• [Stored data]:
== Segment start ==
(* ===== verification/OpBufferSpec.v ===== *)
(** * The storage operation buffer: specifications

    Between two flushes the request goes on writing slots and allocating; the
    buffered operations hold slices into the same memory.  The buffer refines
    an abstract one that stores the bytes themselves, as long as no key built
    in the key buffer is emitted at the moment the buffer is full. *)

From S2P Require Import Prelude Context ContextSpec OpBuffer.

Local Open Scope Z_scope.
Local Open Scope rah_scope.

Section spec.
Context (exec : list Submitted -> list (option byte_string)).
Context (registryExec : option (list Submitted -> list (option byte_string))).

Local Abbreviation cacheExec := (Some exec).

(** ** The abstract buffer *)

Record ab : Type := mkAB {
  a_vals : list byte_string;
  a_pend : list Submitted;
  a_tenant : Z;
  a_log : list Batch
}.

Definition su_cache (s : Submitted) : bool := match su_target s with TargetCache => true | _ => false end.

Definition su_sync (l : list Submitted) : bool :=
  existsb (fun s => bool_decide (su_type s = OpGet) || negb (su_async s)) l.

Definition a_result (vals : list byte_string) (s : Submitted) (r : option byte_string) : list byte_string :=
  match su_type s, r with
  | OpGet, Some data => <[Z.to_nat (su_dest s):=data]> vals
  | _, _ => vals
  end.

Fixpoint a_results (vals : list byte_string) (l : list Submitted) (rs : list (option byte_string)) : list byte_string :=
  match l with
  | [] => vals
  | s :: l => a_results (a_result vals s (mjoin (head rs))) l (tail rs)
  end.

Definition batch_of (cache : bool) (l : list Submitted) : list Batch :=
  match l with [] => [] | _ => [mkBatch cache (su_sync l) l] end.

(** Both executors are waited for when they have a get or a synchronous put,
    and the results of the gets are written back. *)
Definition a_flush (a : ab) : ab :=
  let c := base.filter (fun s => su_cache s = true) (a_pend a) in
  let r := base.filter (fun s => su_cache s = false) (a_pend a) in
  let vals := if su_sync c then a_results (a_vals a) c (exec c) else a_vals a in
  mkAB (match registryExec with
        | Some rexec => if su_sync r then a_results vals r (rexec r) else vals
        | None => vals
        end) [] (a_tenant a)
    (a_log a ++ batch_of true c ++ (match registryExec with Some _ => batch_of false r | None => [] end)).

Definition a_room (a : ab) : ab := if (64 <=? length (a_pend a))%nat then a_flush a else a.

Definition a_push (a : ab) (s : Submitted) : ab := mkAB (a_vals a) (a_pend a ++ [s]) (a_tenant a) (a_log a).

Definition val_of (a : ab) (i : Z) : byte_string := default [] (a_vals a !! Z.to_nat i).

(** What steps do: write a slot, queue operations from slots or from an
    extracted field, flush, read a slot. *)
Inductive bop : Type :=
| BWrite (threshold idx : Z) (data : byte_string)
| BPut (global : bool) (keySlot valueSlot ttl : Z)
| BGet (global : bool) (keySlot destSlot : Z)
| BExtract (op : ExtractOp) (extracted : byte_string) (valueOf : option byte_string)
| BFlush
| BRead (idx : Z).

Inductive bans : Type := BLog (log : list Batch) | BBytes (b : byte_string).

Definition tenant_for (a : ab) (global : bool) : Z := if global then globalCacheTenantID else a_tenant a.

(** [None]: the key of an extracted field would be emitted into a full buffer. *)
Definition a_step (o : bop) (a : ab) : option (ab * bans) :=
  match o with
  | BWrite _ idx data =>
    let a := mkAB (if (0 <=? idx) && (idx <? 48) then <[Z.to_nat idx:=data]> (a_vals a) else a_vals a)
               (a_pend a) (a_tenant a) (a_log a) in
    Some (a, BLog (a_log a))
  | BPut global k v ttl =>
    let key := val_of a k in
    let val := val_of a v in
    let a := if bool_decide (key = []) || bool_decide (val = []) then a
             else a_push (a_room a) (mkSub_ OpPut TargetCache true (tenant_for a global) ttl key val 0) in
    Some (a, BLog (a_log a))
  | BGet global k d =>
    let key := val_of a k in
    let a := if bool_decide (key = []) then a
             else a_push (a_room a) (mkSub_ OpGet TargetCache false (tenant_for a global) 0 key [] d) in
    Some (a, BLog (a_log a))
  | BExtract op extracted valueOf =>
    if (64 <=? length (a_pend a))%nat then None
    else
      let key := x_prefix op ++ extracted in
      let val := if 0 <=? x_valueSlot op then val_of a (x_valueSlot op) else default extracted valueOf in
      let a := a_push a
                 (match x_type op with
                  | OpGet => mkSub_ OpGet (x_target op) false (a_tenant a) 0 key [] (x_dest op)
                  | OpPut => mkSub_ OpPut (x_target op) (x_async op) (a_tenant a) (x_ttl op) key val 0
                  end) in
      Some (a, BLog (a_log a))
  | BFlush => let a := match a_pend a with [] => a | _ => a_flush a end in Some (a, BLog (a_log a))
  | BRead idx => Some (a, BBytes (val_of a idx))
  end.

Fixpoint a_run (ops : list bop) (a : ab) : option (list bans) :=
  match ops with
  | [] => Some []
  | o :: ops => '(a, r) ← a_step o a; rs ← a_run ops a; Some (r :: rs)
  end.

(** The slots an operation names exist, and no get goes to the registry. *)
Definition bop_ok (o : bop) : Prop :=
  match o with
  | BWrite _ _ _ | BFlush => True
  | BPut _ k v _ => 0 <= k < 48 /\ 0 <= v < 48
  | BGet _ k d => 0 <= k < 48 /\ 0 <= d < 48
  | BExtract op _ _ => x_valueSlot op < 48 /\ (x_type op = OpGet -> x_target op = TargetCache /\ 0 <= x_dest op < 48)
  | BRead idx => 0 <= idx < 48
  end.

(** ** The buffer *)

Definition b_step (o : bop) (c : OpCtx) : outcome (OpCtx * bans) :=
  match o with
  | BWrite th idx data => x <-- WriteSlot (oc c) th idx data ;; Ret (with_oc c x, BLog (submitted c))
  | BPut global k v ttl =>
    c <-- (if global then CachePutGlobal cacheExec registryExec k v ttl c
           else CachePut cacheExec registryExec k v ttl c) ;;
    Ret (c, BLog (submitted c))
  | BGet global k d =>
    c <-- (if global then CacheGetGlobalBatched cacheExec registryExec k d c
           else CacheGetBatched cacheExec registryExec k d c) ;;
    Ret (c, BLog (submitted c))
  | BExtract op extracted valueOf =>
    c <-- emit_field cacheExec registryExec c op extracted valueOf ;; Ret (c, BLog (submitted c))
  | BFlush => c <-- BatchFlush cacheExec registryExec c ;; Ret (c, BLog (submitted c))
  | BRead idx => b <-- ReadSlot (oc c) idx ;; Ret (c, BBytes b)
  end.

(** ** The relation *)

Definition ok_slice (m : Mem) (v : option slice) : Prop := match v with Some s => valid m s | None => True end.

Definition op_ok (m : Mem) (o : StorageOp) : Prop := ok_slice m (op_key o) /\ ok_slice m (op_value o).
== Segment end ==
• [What is required]:
Your answer should consist only of the lines from the one that holds "(** ** The buffer *)" to the end of the entries above, both ends included, each repeated exactly.

• [Response]:
(** ** The buffer *)

Definition b_step (o : bop) (c : OpCtx) : outcome (OpCtx * bans) :=
  match o with
  | BWrite th idx data => x <-- WriteSlot (oc c) th idx data ;; Ret (with_oc c x, BLog (submitted c))
  | BPut global k v ttl =>
    c <-- (if global then CachePutGlobal cacheExec registryExec k v ttl c
           else CachePut cacheExec registryExec k v ttl c) ;;
    Ret (c, BLog (submitted c))
  | BGet global k d =>
    c <-- (if global then CacheGetGlobalBatched cacheExec registryExec k d c
           else CacheGetBatched cacheExec registryExec k d c) ;;
    Ret (c, BLog (submitted c))
  | BExtract op extracted valueOf =>
    c <-- emit_field cacheExec registryExec c op extracted valueOf ;; Ret (c, BLog (submitted c))
  | BFlush => c <-- BatchFlush cacheExec registryExec c ;; Ret (c, BLog (submitted c))
  | BRead idx => b <-- ReadSlot (oc c) idx ;; Ret (c, BBytes b)
  end.

(** ** The relation *)

Definition ok_slice (m : Mem) (v : option slice) : Prop := match v with Some s => valid m s | None => True end.

Definition op_ok (m : Mem) (o : StorageOp) : Prop := ok_slice m (op_key o) /\ ok_slice m (op_value o).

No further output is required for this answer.